# DATA
◆ ◆ ◆
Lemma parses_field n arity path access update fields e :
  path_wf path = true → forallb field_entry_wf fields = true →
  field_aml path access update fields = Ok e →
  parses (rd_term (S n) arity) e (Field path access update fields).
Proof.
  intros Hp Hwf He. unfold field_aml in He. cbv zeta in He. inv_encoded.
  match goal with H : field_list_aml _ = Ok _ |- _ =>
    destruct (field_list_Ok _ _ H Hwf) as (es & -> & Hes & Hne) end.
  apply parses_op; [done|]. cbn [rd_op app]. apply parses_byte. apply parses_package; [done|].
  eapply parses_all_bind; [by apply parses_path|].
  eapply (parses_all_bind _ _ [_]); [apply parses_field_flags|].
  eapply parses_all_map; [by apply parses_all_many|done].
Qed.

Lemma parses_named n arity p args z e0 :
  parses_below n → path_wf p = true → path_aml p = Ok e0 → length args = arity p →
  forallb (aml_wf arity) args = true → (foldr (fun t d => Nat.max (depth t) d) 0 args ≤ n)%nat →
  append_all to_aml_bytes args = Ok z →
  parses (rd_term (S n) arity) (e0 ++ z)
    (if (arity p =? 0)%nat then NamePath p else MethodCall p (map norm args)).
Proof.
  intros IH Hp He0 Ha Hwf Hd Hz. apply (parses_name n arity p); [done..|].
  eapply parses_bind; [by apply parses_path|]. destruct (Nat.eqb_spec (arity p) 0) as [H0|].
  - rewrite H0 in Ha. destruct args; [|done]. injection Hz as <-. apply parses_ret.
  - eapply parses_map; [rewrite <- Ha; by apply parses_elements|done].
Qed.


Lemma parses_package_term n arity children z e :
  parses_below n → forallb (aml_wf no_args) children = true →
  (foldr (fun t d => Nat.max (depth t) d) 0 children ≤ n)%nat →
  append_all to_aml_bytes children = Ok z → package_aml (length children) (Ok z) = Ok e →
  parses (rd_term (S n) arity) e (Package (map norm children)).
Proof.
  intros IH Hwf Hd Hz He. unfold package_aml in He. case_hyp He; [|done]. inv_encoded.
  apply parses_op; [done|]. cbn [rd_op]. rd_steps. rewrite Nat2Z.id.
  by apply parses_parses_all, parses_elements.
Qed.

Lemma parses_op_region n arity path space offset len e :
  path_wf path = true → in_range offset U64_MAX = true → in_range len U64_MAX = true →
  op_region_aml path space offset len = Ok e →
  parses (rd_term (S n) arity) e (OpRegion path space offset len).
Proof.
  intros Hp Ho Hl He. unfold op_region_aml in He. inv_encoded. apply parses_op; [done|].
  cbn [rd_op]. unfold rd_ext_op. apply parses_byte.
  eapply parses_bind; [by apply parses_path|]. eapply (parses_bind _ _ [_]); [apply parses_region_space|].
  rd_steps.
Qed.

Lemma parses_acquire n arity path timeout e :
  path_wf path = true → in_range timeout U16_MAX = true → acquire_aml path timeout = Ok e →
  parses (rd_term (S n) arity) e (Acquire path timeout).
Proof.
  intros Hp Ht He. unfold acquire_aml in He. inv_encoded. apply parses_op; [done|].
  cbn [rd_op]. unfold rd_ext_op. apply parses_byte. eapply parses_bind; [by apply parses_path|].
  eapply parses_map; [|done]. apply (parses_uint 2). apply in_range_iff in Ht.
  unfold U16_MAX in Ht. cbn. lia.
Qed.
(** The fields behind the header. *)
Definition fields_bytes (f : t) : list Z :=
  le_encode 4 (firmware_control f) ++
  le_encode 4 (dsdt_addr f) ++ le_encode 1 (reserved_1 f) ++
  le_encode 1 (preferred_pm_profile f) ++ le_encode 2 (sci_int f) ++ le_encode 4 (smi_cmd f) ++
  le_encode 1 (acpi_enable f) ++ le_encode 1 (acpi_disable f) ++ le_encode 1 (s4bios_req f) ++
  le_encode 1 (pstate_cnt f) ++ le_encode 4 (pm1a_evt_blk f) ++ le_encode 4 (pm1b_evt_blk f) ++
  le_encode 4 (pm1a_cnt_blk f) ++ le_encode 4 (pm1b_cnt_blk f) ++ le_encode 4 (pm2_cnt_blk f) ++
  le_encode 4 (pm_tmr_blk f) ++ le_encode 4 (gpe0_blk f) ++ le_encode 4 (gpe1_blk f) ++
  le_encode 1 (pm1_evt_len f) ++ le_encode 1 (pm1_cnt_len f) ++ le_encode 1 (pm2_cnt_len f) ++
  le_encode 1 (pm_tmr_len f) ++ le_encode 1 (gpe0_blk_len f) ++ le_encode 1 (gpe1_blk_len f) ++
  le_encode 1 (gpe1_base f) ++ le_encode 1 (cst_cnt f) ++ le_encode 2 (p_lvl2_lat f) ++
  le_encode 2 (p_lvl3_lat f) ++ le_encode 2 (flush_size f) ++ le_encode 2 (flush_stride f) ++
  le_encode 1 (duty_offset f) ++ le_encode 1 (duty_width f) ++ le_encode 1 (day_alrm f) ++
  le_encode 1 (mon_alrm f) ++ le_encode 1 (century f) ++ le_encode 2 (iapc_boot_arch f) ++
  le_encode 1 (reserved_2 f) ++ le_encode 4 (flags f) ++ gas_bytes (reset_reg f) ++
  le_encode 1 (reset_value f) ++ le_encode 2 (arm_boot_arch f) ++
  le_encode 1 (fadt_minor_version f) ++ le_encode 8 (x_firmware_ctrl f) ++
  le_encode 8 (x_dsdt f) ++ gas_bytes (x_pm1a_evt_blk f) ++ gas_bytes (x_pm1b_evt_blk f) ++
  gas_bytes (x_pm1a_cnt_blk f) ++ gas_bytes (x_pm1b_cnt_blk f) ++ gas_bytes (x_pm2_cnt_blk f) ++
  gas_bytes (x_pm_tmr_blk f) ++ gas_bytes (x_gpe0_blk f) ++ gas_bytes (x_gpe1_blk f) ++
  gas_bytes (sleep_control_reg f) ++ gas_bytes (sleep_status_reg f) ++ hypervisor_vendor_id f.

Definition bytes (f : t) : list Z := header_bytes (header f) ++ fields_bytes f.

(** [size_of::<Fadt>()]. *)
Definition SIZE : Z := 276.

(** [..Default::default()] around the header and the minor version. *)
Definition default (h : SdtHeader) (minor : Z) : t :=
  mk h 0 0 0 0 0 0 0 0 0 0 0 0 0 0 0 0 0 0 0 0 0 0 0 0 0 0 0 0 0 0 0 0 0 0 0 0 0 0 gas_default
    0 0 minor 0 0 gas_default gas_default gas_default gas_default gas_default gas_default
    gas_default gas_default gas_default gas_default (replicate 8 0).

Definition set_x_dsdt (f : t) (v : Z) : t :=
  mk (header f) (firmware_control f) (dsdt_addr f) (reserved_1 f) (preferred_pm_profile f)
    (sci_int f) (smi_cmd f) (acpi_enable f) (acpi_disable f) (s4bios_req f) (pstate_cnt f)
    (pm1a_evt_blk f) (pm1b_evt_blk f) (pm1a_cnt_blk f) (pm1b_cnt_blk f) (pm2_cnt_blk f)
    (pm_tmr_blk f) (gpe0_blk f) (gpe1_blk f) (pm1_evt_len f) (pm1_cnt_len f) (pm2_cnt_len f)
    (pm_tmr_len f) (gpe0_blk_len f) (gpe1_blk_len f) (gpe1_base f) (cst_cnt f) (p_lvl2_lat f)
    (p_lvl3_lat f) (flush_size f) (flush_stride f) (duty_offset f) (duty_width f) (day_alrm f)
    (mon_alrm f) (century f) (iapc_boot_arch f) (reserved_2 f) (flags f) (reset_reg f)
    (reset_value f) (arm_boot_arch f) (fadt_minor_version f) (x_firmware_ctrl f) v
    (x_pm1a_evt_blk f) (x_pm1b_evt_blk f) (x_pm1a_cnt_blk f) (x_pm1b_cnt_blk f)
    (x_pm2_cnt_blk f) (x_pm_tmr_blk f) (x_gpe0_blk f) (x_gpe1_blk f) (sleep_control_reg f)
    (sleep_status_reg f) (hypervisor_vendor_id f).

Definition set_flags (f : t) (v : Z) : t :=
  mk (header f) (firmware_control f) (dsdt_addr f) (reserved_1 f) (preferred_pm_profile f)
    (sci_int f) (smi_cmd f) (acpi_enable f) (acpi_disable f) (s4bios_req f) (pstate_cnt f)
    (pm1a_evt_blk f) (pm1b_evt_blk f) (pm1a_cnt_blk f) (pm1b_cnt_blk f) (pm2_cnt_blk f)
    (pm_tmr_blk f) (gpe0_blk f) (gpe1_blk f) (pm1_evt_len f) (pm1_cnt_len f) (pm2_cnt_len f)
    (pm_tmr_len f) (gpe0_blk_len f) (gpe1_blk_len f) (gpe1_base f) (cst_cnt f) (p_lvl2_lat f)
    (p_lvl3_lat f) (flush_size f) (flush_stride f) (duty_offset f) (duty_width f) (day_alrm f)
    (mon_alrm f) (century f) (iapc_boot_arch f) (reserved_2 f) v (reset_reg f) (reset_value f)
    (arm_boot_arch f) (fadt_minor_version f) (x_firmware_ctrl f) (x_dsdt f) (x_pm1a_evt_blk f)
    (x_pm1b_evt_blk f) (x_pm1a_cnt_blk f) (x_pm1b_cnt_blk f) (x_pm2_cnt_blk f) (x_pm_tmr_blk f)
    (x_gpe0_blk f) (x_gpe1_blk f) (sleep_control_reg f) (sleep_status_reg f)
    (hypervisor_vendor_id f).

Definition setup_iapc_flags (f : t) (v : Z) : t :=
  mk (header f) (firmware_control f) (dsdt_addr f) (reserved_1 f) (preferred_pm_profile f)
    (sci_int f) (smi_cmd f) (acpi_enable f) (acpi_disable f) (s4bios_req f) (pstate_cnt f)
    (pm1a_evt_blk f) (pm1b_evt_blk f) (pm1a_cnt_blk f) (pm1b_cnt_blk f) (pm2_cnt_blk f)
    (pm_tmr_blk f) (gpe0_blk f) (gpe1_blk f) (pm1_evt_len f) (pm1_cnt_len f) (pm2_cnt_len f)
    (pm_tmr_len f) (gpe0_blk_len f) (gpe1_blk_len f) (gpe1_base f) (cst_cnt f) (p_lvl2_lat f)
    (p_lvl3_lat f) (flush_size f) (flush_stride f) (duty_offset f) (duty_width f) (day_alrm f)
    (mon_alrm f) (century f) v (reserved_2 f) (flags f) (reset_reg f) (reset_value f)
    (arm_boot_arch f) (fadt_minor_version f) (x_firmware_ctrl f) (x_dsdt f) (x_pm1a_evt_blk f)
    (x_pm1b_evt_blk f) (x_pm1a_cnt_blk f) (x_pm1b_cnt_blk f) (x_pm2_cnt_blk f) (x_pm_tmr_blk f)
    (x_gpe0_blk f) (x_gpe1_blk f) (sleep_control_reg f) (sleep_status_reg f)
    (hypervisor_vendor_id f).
◆ ◆ ◆
In the entries above, the lines from the one bearing "le_encode 1 (pm1_evt_len" up to and including the one bearing "le_encode 1 (duty_offset" should be transcribed exactly; no other line is wanted.

# EXERCISE SOLUTION
  le_encode 1 (pm1_evt_len f) ++ le_encode 1 (pm1_cnt_len f) ++ le_encode 1 (pm2_cnt_len f) ++
  le_encode 1 (pm_tmr_len f) ++ le_encode 1 (gpe0_blk_len f) ++ le_encode 1 (gpe1_blk_len f) ++
  le_encode 1 (gpe1_base f) ++ le_encode 1 (cst_cnt f) ++ le_encode 2 (p_lvl2_lat f) ++
  le_encode 2 (p_lvl3_lat f) ++ le_encode 2 (flush_size f) ++ le_encode 2 (flush_stride f) ++
  le_encode 1 (duty_offset f) ++ le_encode 1 (duty_width f) ++ le_encode 1 (day_alrm f) ++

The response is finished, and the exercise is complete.